THE BOTTOM LINE
- Data Access Requests (DSARs) Just Got More Demanding: Companies can no longer satisfy a GDPR “right to a copy” request with a simple summary of a customer’s personal data. You must be prepared to provide a full, faithful, and intelligible reproduction of the actual data you hold.
- “Raw Data” Is Personal Data: Data generated by user activity, such as telematics from a car, detailed journey logs, or driving style scores, is unequivocally personal data. Arguing it is merely “raw” or “technical” data will not hold up.
- Urgent Review of Data Processes Needed: This ruling impacts any business model built on user data analytics, from dynamic insurance pricing and e-commerce profiling to IoT devices. CEOs and legal teams must now re-evaluate their technical ability and internal processes for extracting and providing complete data copies to customers.
THE DETAILS
The case was brought before the Court of Justice of the European Union (CJEU) by a customer of a German car insurance company, HUK-Coburg. The customer had a “telematics” policy, where a smartphone app tracked his driving behaviour—including acceleration, braking, and speed—to calculate a bonus or penalty on his premium. When the customer exercised his right of access under the GDPR and requested a copy of his personal data, the insurer provided a summary but refused to hand over the detailed journey logs and raw driving style data, arguing it was not essential.
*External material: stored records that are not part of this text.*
(** C23: A streamed run in the ledger.  Whatever the kernel, the jail and the client
    do, when a request to stream a run is over: either it was refused and
    nothing changed; or the ledger got exactly one row, of the caller's tenant and
    with the requested configuration, then usage samples of that row, and the row was
    closed exactly if the stream ran to its end, with the very [Output] that waiting
    for the jail this request spawned returned (exit code, limits hit and usage; its
    streams are what was left in the pipes after the stream had read both to their
    end).  When the client went away first the row is left open: nothing closes it.
    In every case the permit is back and the gauge of running executions is down
    again. *)
Theorem stream_ledger_protocol (fuel : nat) (sc : TenantScope) (req : RunRequest) (c : ExecConfig) (K : kernel) (tr t : trace)
    (st st' : AppState) (o : outcome CtlError stream_end) :
  a_exec_config st = Some c → 0 ≤ m_active (a_metrics st) < 2 ^ 64 →
  run K tr (create_stream_run show_io show_error fuel sc req st) = (t, Some (st', o)) →
  match o with
  | Ok e => settled st st' ∧ ∃ h z mid last, spawned K tr t h ∧
      a_jails st' = foldl jail_step (a_jails st) (run_ops (js_next_id (a_jails st)) z (ts_tenant sc) Stream (rr_language req) None
        (config_snapshot (rr_options req) (run_memory c req) (run_timeout c req) (rr_git req)) mid last) ∧
      Forall (follows_row (js_next_id (a_jails st))) mid ∧
      stream_closing (happened K tr t (handle_wait h)) (js_next_id (a_jails st)) e last
  | _ => st' = st
  end.
Proof.
  intros Hc Hm. revert t st' o. refine (_ : did K _ st tr _). unfold create_stream_run, atry.
  eapply did_bind; [apply did_and; [apply (open_did sc req)|apply did_and; [by apply did_ends, (ends_open sc req c)|apply did_extends]]|].
  intros t1 st1 [s|e|] (Hsp & Hop & Hp1); [|by apply did_ret..]. destruct Hop as (n & Ep & Hrec & z & ->). simpl in Hrec.
  eapply did_bind; [apply did_and; [apply stream_body_did|apply did_extends]|]. intros t2 st2 e [(mid & last & HF & Hl & ->) Hp2].
  apply did_ret. rewrite Hrec in *. split.
  - exists (u64 (m_total (a_metrics st) + 1)). unfold settled, set_gate, set_jails. simpl. rewrite Ep. unfold metrics_drop, metrics_start. simpl.
    repeat f_equal. unfold u64. rewrite Zminus_mod_idemp_l, Z.add_simpl_r. by apply Z.mod_small.
  - exists (sr_handle s), z, mid, last. split.
    { destruct (Hsp s eq_refl) as (j & cmd & args & Hh). exists j, cmd, args. by eapply happened_later. }
    split; [done|]. split; [done|]. destruct e; simpl in *; [..|done|].
    + destruct Hl as (z' & r & -> & Hh). exists z', r. split; [done|]. by eapply happened_earlier.
    + destruct Hl as [->|(z' & r & -> & Hh)]; [by left|right]. exists z', r. split; [done|]. by eapply happened_earlier.
Qed.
The Court’s judgment provides a crucial clarification on Article 15(3) of the GDPR. It ruled that the term “copy” must be interpreted literally. It means a faithful and intelligible reproduction of all personal data undergoing processing. The goal is to enable the data subject to fully exercise their rights to rectify or erase data, or to restrict its processing. A mere summary or general description is insufficient. This places a significant operational burden on companies to ensure they can produce an exact replica of the data for the individual who requests it.
Crucially, the CJEU’s reasoning reinforces the broad scope of what constitutes “personal data.” The Court confirmed that data points like the time of journeys, distances covered, and scores assigned to driving styles are personal data because they are linked to an identifiable person. The purpose for which the data is processed—in this case, calculating an insurance premium—does not change its fundamental nature as personal data. This decision signals that controllers cannot arbitrarily decide which data points are “relevant” to a user’s request; if it’s being processed and it’s linked to them, they have a right to a copy of it.